Now the idea here isn’t necessarily to never update the syntax, and to ship a migrated ‘big bang Upgrade Now to V8' implementation with the V7Pontoon permanently in place… but it does give you options, particularly when evaluating effort involved in a migration and buys you time to make incremental decisions… eg maybe a section of the site will be replaced in the next three months anyway… why spend time and budget changing the syntax now?

All new development can follow the new V8 syntax, sections can be ported across incrementally over time, and the V7Pontoon bridge removed whenever the work is complete… 

Useful in V8 Template Refactoring

Even if you are 'all in' on a big bang 'reimplement of all the templates' approach - The UmbracoV7Pontoon can still provide assistance during the refactoring...

… since we have decorated the methods of the V7Pontoon as Obsolete!

Eg

[Obsolete("object GetPropertyValue(alias, defaultValue)is obsolete, use Value(alias, fallback: Fallback.ToDefaultValue, defaultValue: default) instead.")]

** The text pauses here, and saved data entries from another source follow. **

(* ===== verification/RotationSpec.v ===== *)
(** * What a managed rotation guarantees

    The order of what a rotation does, whatever fails: nothing is submitted that
    is not saved, keys change only after a saved acceptance, signing resumes only
    after a saved activation.  And recovery: after any number of failed attempts,
    one undisturbed attempt completes the rotation. *)
From stdpp Require Import functions.
From S2P Require Import Prelude Sha256 Errors Concurrency PyText Base64 Utils SignedNote Lr ResourceFetcher PyFloat PyTime Canonical Keys EventCodec LifecycleDemo DomainLog TxtRecord Identity HttpsClient Prepared Reader Manager ManagerSpec Publication PublicationSpec ManagerDemo LocalKeys Rotation.

(** ** What a trace says, newest first *)
Fixpoint paused (t : list effect) : bool :=
  match t with
  | [] => false
  | SigningPaused b :: _ => b
  | _ :: t => paused t
  end.
Fixpoint durable (t : list effect) : option KeyRotationResult :=
  match t with
  | [] => None
  | Persisted r :: _ => Some r
  | _ :: t => durable t
  end.

(** What never changes in a rotation. *)
Definition core (r : KeyRotationResult) : KeyRotationResult := with_progress r None false false.

(** [r'] is [r], further on. *)
Definition advances (r r' : KeyRotationResult) : Prop :=
  core r = core r' ∧ (submission_accepted r = true → kr_submission r' = kr_submission r)
  ∧ (kr_activated r = true → kr_activated r' = true) ∧ (kr_activated r' = true → submission_accepted r' = true).

Definition starts (r : KeyRotationResult) : Prop :=
  kr_submission r = None ∧ kr_activated r = false ∧ kr_application_signing_paused r = true ∧ kr_entry_hash r = sha256_hexdigest (kr_entry_bytes r).

(** When each effect may come. *)
Definition allowed (e : effect) (t : list effect) : Prop :=
  match e with
  | Generates _ => True
  | Persisted r => starts r ∨ ∃ r0, durable t = Some r0 ∧ advances r0 r
  | SigningPaused true => ∃ r, durable t = Some r ∧ kr_activated r = false
  | SigningPaused false => ∃ r, durable t = Some r ∧ kr_activated r = true ∧ submission_accepted r = true
  | Submits domain entry key => paused t = true ∧ ∃ r, durable t = Some r ∧ kr_domain r = domain ∧ kr_entry_bytes r = entry
      ∧ kr_idempotency_key r = key ∧ kr_activated r = false ∧ submission_accepted r = false
  | Activates _ kid => paused t = true ∧ ∃ r, durable t = Some r ∧ kr_activated r = false ∧ submission_accepted r = true ∧ kid = kr_new_kid r
  | Supersedes _ kid => paused t = true ∧ ∃ r, durable t = Some r ∧ kr_activated r = false ∧ submission_accepted r = true ∧ kid = kr_previous_kid r
  end.
Fixpoint disciplined (t : list effect) : Prop :=
  match t with [] => True | e :: t => allowed e t ∧ disciplined t end.

Lemma durable_emits t r : durable (Persisted r :: t) = Some r.
Proof. done. Qed.
Lemma advances_refl r : (kr_activated r = true → submission_accepted r = true) → advances r r.
Proof. by intros. Qed.

(** ** Triples on traces *)
Section discipline.
Context `{Platform, PyLib, Zlib} {P C : Type} `{KeyProviderOps P, IdentityCache C Verified}.

Definition keeps {E A} (m : RM (world P C) E A) (Pre : list effect → Prop) (Q : A → list effect → Prop) : Prop :=
  ∀ w w' r, disciplined (w_trace w) → Pre (w_trace w) → m w = (w', r) →
    disciplined (w_trace w') ∧ ∀ a, r = Ok a → Q a (w_trace w').

Definition silent {E A} (m : RM (world P C) E A) : Prop := ∀ w, w_trace (m w).1 = w_trace w.

Lemma keeps_bind {E A B} (m : RM (world P C) E A) (k : A → RM (world P C) E B) Pre Q R :
  keeps m Pre Q → (∀ a, keeps (k a) (Q a) R) → keeps (m ≫= k) Pre R.
Proof.
  intros Hm Hk w w' r Hd Hp. unfold mbind, RM_bind. destruct (m w) as [w1 [a|e]] eqn:E'; intros Hx.
  - apply Hm in E' as [Hd1 HQ]; [|done..]. by eapply Hk; [| |exact Hx]; [|apply HQ].
  - apply Hm in E' as [Hd1 _]; [|done..]. injection Hx as <- <-. done.
Qed.
Lemma keeps_silent {E A} (m : RM (world P C) E A) (Pre : list effect → Prop) : silent m → keeps m Pre (λ _, Pre).
Proof. intros Hm w w' r Hd Hp Hx. specialize (Hm w). rewrite Hx in Hm. cbn in Hm. by rewrite Hm. Qed.
Lemma keeps_lift {E A} (r : result E A) (Pre : list effect → Prop) (Q : A → list effect → Prop) :
  (∀ a t, r = Ok a → Pre t → Q a t) → keeps (lift r) Pre Q.
Proof. intros HQ w w' r' Hd Hp [= <- <-]. split; [done|]. intros a Ha. by apply HQ. Qed.
Lemma keeps_ret {E A} (a : A) (Pre : list effect → Prop) (Q : A → list effect → Prop) :
  (∀ t, Pre t → Q a t) → keeps (E := E) (mret a) Pre Q.
Proof. intros HQ w w' r' Hd Hp [= <- <-]. split; [done|]. intros ? [= <-]. by apply HQ. Qed.
Lemma keeps_wrapped {E E' A} (f : E → E') (m : RM (world P C) E A) Pre Q : keeps m Pre Q → keeps (wrapped f m) Pre Q.
Proof.
  intros Hm w w' r Hd Hp. unfold wrapped. destruct (m w) as [w1 r1] eqn:E1. intros [= <- <-]. apply Hm in E1 as [? HQ]; [|done..].
  split; [done|]. intros a. destruct r1; [|done]. intros [= ->]. by apply HQ.
Qed.
Lemma keeps_weaken {E A} (m : RM (world P C) E A) (Pre Pre' : list effect → Prop) (Q Q' : A → list effect → Prop) :
  keeps m Pre Q → (∀ t, Pre' t → Pre t) → (∀ a t, Q a t → Q' a t) → keeps m Pre' Q'.
Proof. intros Hm HP HQ w w' r Hd Hp Hx. destruct (Hm _ _ _ Hd (HP _ Hp) Hx). naive_solver. Qed.

Lemma silent_bind {E A B} (m : RM (world P C) E A) (k : A → RM (world P C) E B) : silent m → (∀ a, silent (k a)) → silent (m ≫= k).
Proof. intros Hm Hk w. unfold mbind, RM_bind. specialize (Hm w). destruct (m w) as [w1 [a|e]]; cbn in *; [|done]. by rewrite Hk. Qed.
Lemma silent_lift {E A} (r : result E A) : silent (lift r).
Proof. done. Qed.
Lemma silent_ret {E A} (a : A) : silent (E := E) (mret a).
Proof. done. Qed.

Context (env : rotation_env).

Lemma silent_ask {A} path i (f : P → res A) : silent (ask env path i f).
Proof. intros w. unfold ask. by destruct (re_fate env path). Qed.
Lemma silent_require path i : silent (require_signing_key env path i).
Proof. apply silent_bind; [apply silent_ask|]. intros. apply silent_lift. Qed.

Ltac solve_silent := repeat first [apply silent_ask | apply silent_require | apply silent_lift | apply silent_ret | apply silent_bind; [|intros ?]
  | match goal with |- silent (if ?b then _ else _) => destruct b | |- silent (match ?o with Some _ => _ | None => _ end) => destruct o end].

Lemma silent_validate path rot i j : silent (validate_rotation_keys env path rot i j).
Proof. unfold validate_rotation_keys. solve_silent. Qed.
Lemma silent_verify_publication path : silent (verify_publication env path).
Proof. intros w. unfold verify_publication. by destruct (Manager.verify_local_publication _ _ _ _ _ _ _). Qed.
Lemma silent_publication path rot : silent (rotation_publication env path rot).
Proof. unfold rotation_publication. apply silent_bind; [apply silent_verify_publication|]. intros. solve_silent. by intros w. Qed.

(** A hook: its effect has to be allowed, and is there when the hook returns. *)
Lemma keeps_hook path e (Pre : list effect → Prop) : (∀ t, Pre t → allowed e t) →
  keeps (hook env path e) Pre (λ _ t, ∃ t', t = e :: t' ∧ Pre t').
Proof. intros Ha w w' r Hd Hp. unfold hook. destruct (re_fate env path); intros [= <- <-]; cbn; naive_solver. Qed.
Lemma keeps_change {A} i e (f : P → P * res A) (Pre : list effect → Prop) : (∀ t, Pre t → allowed e t) →
  keeps (change_provider i e f) Pre (λ _ t, ∃ t', t = e :: t' ∧ Pre t').
Proof. intros Ha w w' r Hd Hp. unfold change_provider. destruct (f _) as [p r']. intros [= <- <-]. cbn. naive_solver. Qed.

Definition holding (r : KeyRotationResult) (t : list effect) : Prop := durable t = Some r ∧ paused t = true.

Ltac silently := eapply keeps_bind; [apply keeps_silent; solve_silent|intros ?].

Lemma keeps_validate path rot i j (Pre : list effect → Prop) :
  keeps (validate_rotation_keys env path rot i j) Pre (λ _ t, Pre t ∧ (kr_activated rot = true → submission_accepted rot = true)).
Proof.
  unfold validate_rotation_keys. do 4 silently. eapply keeps_bind.
  - apply keeps_lift with (Q := λ _ t, Pre t ∧ (kr_activated rot = true → submission_accepted rot = true)). intros [] t Hx Hp. split; [done|].
    intros Ha. apply raise_if_Ok in Hx. rewrite Ha in Hx. by destruct (submission_accepted rot).
  - intros []. apply (keeps_silent _ (λ t, Pre t ∧ (kr_activated rot = true → submission_accepted rot = true))). solve_silent.
Qed.

Lemma keeps_reconcile path rot i j : submission_accepted rot = true → kr_activated rot = false →
  keeps (reconcile_rotation_keys env path rot i j) (holding rot) (λ _, holding rot).
Proof.
  intros Hacc Hact. unfold reconcile_rotation_keys. eapply keeps_bind; [apply keeps_silent, silent_validate|]. intros b.
  apply keeps_bind with (Q := λ _, holding rot).
  - destruct b; [by apply keeps_ret|]. eapply keeps_weaken; [apply keeps_change with (Pre := holding rot)|done|].
    + intros t [Hd Hp]. split; [done|]. eauto.
    + by intros [] t (t' & -> & Hh).
  - intros []. unfold retire_previous_key. silently. destruct (existsb _ _); [|by apply keeps_ret]. do 3 silently.
    eapply keeps_weaken; [apply keeps_change with (Pre := holding rot)|done|].
    + intros t [Hd Hp]. split; [done|]. eauto.
    + by intros [] t (t' & -> & Hh).
Qed.

Lemma keeps_persist path rot rot' : advances rot rot' → keeps (persist_rotation env path rot') (holding rot) (λ _, holding rot').
Proof.
  intros Ha. eapply keeps_weaken; [apply keeps_hook with (Pre := holding rot)|done|].
  - intros t [Hd _]. right. eauto.
  - intros [] t (t' & -> & [_ Hp]). by split.
Qed.

(** What a returned state is: saved. *)
Definition saved (r : KeyRotationResult) (t : list effect) : Prop := durable t = Some r.

Lemma keeps_finish path rot i j : submission_accepted rot = true → kr_activated rot = false →
  keeps (finish_accepted_rotation env path rot i j) (holding rot) saved.
Proof.
  intros Hacc Hact. unfold finish_accepted_rotation. set (activated := with_progress rot (kr_submission rot) true true).
  apply keeps_bind with (Q := λ _, holding rot).
  { apply keeps_wrapped. eapply keeps_bind; [apply keeps_silent, silent_publication|]. intros ku.
    eapply keeps_bind; [by apply keeps_reconcile|]. intros []. by apply keeps_ret. }
  intros ku. eapply keeps_bind; [apply keeps_wrapped, (keeps_persist _ rot activated)|].
  { split_and!; [done|done|done|]. intros _. exact Hacc. }
  intros []. eapply keeps_bind; [by apply keeps_silent|]. intros [].
  eapply keeps_bind with (Q := λ _ t, durable t = Some activated).
  { apply keeps_wrapped. eapply keeps_weaken; [apply keeps_hook with (Pre := holding activated)|done|by intros [] t (t' & -> & [Hd _])].
    intros t [Hd _]. exists activated. done. }
  intros []. apply keeps_bind with (Q := λ _ t, durable t = Some (with_progress activated (kr_submission activated) true false)).
  { apply keeps_wrapped. eapply keeps_weaken; [apply keeps_hook with (Pre := λ t, durable t = Some activated)|done|by intros [] t (t' & -> & _)].
    intros t Hd. right. exists activated. by split_and!. }
  intros []. by apply keeps_ret.
Qed.

Lemma keeps_submit path rot i j : submission_accepted rot = false → kr_activated rot = false →
  keeps (submit_rotation env path rot i j) (holding rot) saved.
Proof.
  intros Hacc Hact. unfold submit_rotation. apply keeps_bind with (Q := λ _, holding rot).
  { intros w w' r Hd [Hdur Hp] [= <- <-]. cbn. split; [|done]. split; [|done]. split; [done|]. eauto 10. }
  intros [submission|e].
  - eapply keeps_bind with (Q := λ _, holding rot); [by apply keeps_wrapped, keeps_lift|]. intros [].
    assert (advances rot (with_submission rot submission)) as Hadv.
    { split_and!; [done|by rewrite Hacc|done|]. cbn. by rewrite Hact. }
    eapply keeps_bind; [by apply keeps_wrapped, keeps_persist|]. intros [].
    destruct (sr_state submission ==? lit "rejected"); [by apply keeps_lift|].
    destruct (accepted submission) eqn:Ea; cbn [negb]; [|apply keeps_ret; by intros t [Hd _]].
    by apply keeps_finish.
  - destruct (is_terminal e); [by apply keeps_lift|]. eapply keeps_bind with (Q := λ _ _, True); [|intros; by apply keeps_lift].
    intros w w' r Hd Hh. unfold persist_indeterminate. destruct (persist_rotation env _ _ w) as [w1 r1] eqn:E1. intros [= <- <-]. split; [|done].
    eapply keeps_persist in E1; [by apply E1| |exact Hd|exact Hh]. split_and!; [done|by rewrite Hacc|done|]. cbn. by rewrite Hact.
Qed.

Lemma keeps_prepare path rq i j identity (Pre : list effect → Prop) : (∀ t k, Pre t → Pre (Generates k :: t)) →
  keeps (prepare_rotation env path rq i j identity) Pre (λ r t, starts r).
Proof.
  intros HP. unfold prepare_rotation. do 2 silently. eapply keeps_bind; [apply keeps_silent; destruct (negb _); solve_silent|intros []].
  do 3 silently. apply keeps_bind with (Q := λ _, Pre).
  { eapply keeps_weaken; [by apply keeps_change with (Pre := Pre)|done|]. intros kid t (t' & -> & Ht). by apply HP. }
  intros new_kid. do 9 silently. eapply keeps_bind; [by apply keeps_silent|intros ?]. eapply keeps_bind; [by apply keeps_silent|intros ?]. silently.
  by apply keeps_ret.
Qed.

Lemma keeps_start path r : starts r → keeps (persist_rotation env path r) (λ _, True) (λ _ t, durable t = Some r).
Proof.
  intros Hs. eapply keeps_weaken; [apply keeps_hook with (Pre := λ _, True)|done|by intros [] t (t' & -> & _)].
  intros t _. by left.
Qed.
Lemma keeps_pause path r : kr_activated r = false → keeps (set_application_signing_paused env path true) (λ t, durable t = Some r) (λ _, holding r).
Proof.
  intros Hact. eapply keeps_weaken; [apply keeps_hook with (Pre := λ t, durable t = Some r)|done|by intros [] t (t' & -> & Hd)].
  intros t Hd. exists r. done.
Qed.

This provides several useful outcomes when refactoring…

  1. In Visual Studio, you get a helpful squiggly green line under any obsoleted method in use in a template, so it’s easy to spot that the syntax here needs updating.
  2. You get a useful message from the Obsolete decoration telling the developer exactly what the new equivalent approach is to replace the old syntax - without the developer having to leave the context of the template to check...
  3. When you build the solution in Visual Studio, with intellisense + build warnings on, you’ll get a list of all the obsoleted code that is still used, in one long list...

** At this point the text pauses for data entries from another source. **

(** An object that was read is empty or what the hook returned. *)
Lemma scan_number_scalar neg s v rest : scan_number neg s = Ok (v, rest) → ∀ d, v ≠ JDict d.
Proof.
  unfold scan_number. intros Hx d ->. destruct (if startswith [48] s then _ else _) as [i r]. destruct (i ==? []); [done|]. destruct (scan_frac r) as [frac r1]. destruct (scan_exp r1) as [exp r2].
  destruct ((frac ==? []) && (exp ==? None)); [|done]. guard_step Hx as G. done.
Qed.
Lemma scan_value_object hooks fuel s d rest : (∀ name v, parse_constant hooks name = Ok v → ∀ d, v ≠ JDict d) → scan_value hooks fuel s = Ok (JDict d, rest) →
  d = [] ∨ ∃ pairs, object_pairs_hook hooks pairs = Ok d.
Proof.
  intros Hc. destruct fuel as [|fuel]; [done|]. destruct s as [|c s]; [done|]. cbn [scan_value].
  assert (∀ name n, (v ← parse_constant hooks name; Ok (v, drop n (c :: s))) = Ok (JDict d, rest) → False) as Hk.
  { intros name n Hx. bind_step Hx as v Hv. apply Ok_inj in Hx. injection Hx as -> _. by eapply Hc. }
  assert (∀ name n, (v ← parse_constant hooks name; Ok (v, drop n s)) = Ok (JDict d, rest) → False) as Hk'.
  { intros name n Hx. bind_step Hx as v Hv. apply Ok_inj in Hx. injection Hx as -> _. by eapply Hc. }
  destruct (c =? 34). { intros Hx. destruct (scan_string s) as [[]|]; discriminate Hx. }
  destruct (c =? 123).
  { destruct (startswith [125] (skip_ws s)); [intros [= <- _]; by left|]. destruct (scan_members _ _ _) as [[pairs r]|]; [|done]. cbn [mbind result_bind].
    intros Hx. bind_step Hx as d' Hd. apply Ok_inj in Hx. injection Hx as -> _. right. eauto. }
  destruct (c =? 91). { destruct (startswith [93] (skip_ws s)); [done|]. destruct (scan_elements _ _ _) as [[]|]; done. }
  destruct (c =? 45).
  { destruct (startswith (lit "Infinity") s); [by intros ?%Hk'|]. intros Hx. by eapply scan_number_scalar in Hx. }
  destruct (startswith (lit "null") _); [done|]. destruct (startswith (lit "true") _); [done|]. destruct (startswith (lit "false") _); [done|].
  destruct (startswith (lit "NaN") _); [by intros ?%Hk|]. destruct (startswith (lit "Infinity") _); [by intros ?%Hk|]. intros Hx. by eapply scan_number_scalar in Hx.
Qed.

(** What a segment with a JSON object is. *)
Definition object_segment (s : str) (d : list (str * json)) : Prop :=
  ∃ b text, s = b64url_encode b false ∧ utf8_decode b = Ok text ∧ loads jose_hooks text = Ok (JDict d) ∧ NoDup d.*1.
Lemma b64url_decode_json_Ok s d : b64url_decode_json s = Ok d → object_segment s d.
Proof.
  unfold b64url_decode_json. intros Hs. destruct (mbind _ _) as [x|e] eqn:E in Hs; [|cbn in Hs; by destruct (is_value_error e)]. apply Ok_inj in Hs. subst x.
  bind_step E as b Hb. bind_step E as text Ht. bind_step E as v Hv. destruct v; try done. apply Ok_inj in E. subst. exists b, text. split_and!; [by apply decode_segment_Ok|done|done|].
  unfold loads in Hv. guard_step Hv as G. destruct (scan_value _ _ _) as [[v r]|] eqn:Ev; [|done]. cbn [mbind result_bind] in Hv. guard_step Hv as G2. apply Ok_inj in Hv. subst v.
  apply scan_value_object in Ev as [->|[pairs Hp]]; [constructor| |done]. cbn in Hp. guard_step Hp as G3. apply Ok_inj in Hp. subst pairs.
  apply negb_false_iff in G3. by apply bool_decide_eq_true in G3.
Qed.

… acting like some kind of ‘To Do’ list for migrating and refactoring the syntax changes across the whole site. Measuring how many are left - double-clicking one will take you to the code (take you to the bridge!), and also the list gives you an indication for when it’s all done and it's safe to remove the Umbraco V7 Pontoon dll once the Obsolete warnings have gone.

The strategy reduces the risk of migration errors, helps developers comprehend the new syntax changes, and pragmatically reduces the steps absolutely necessary to migrate to V8.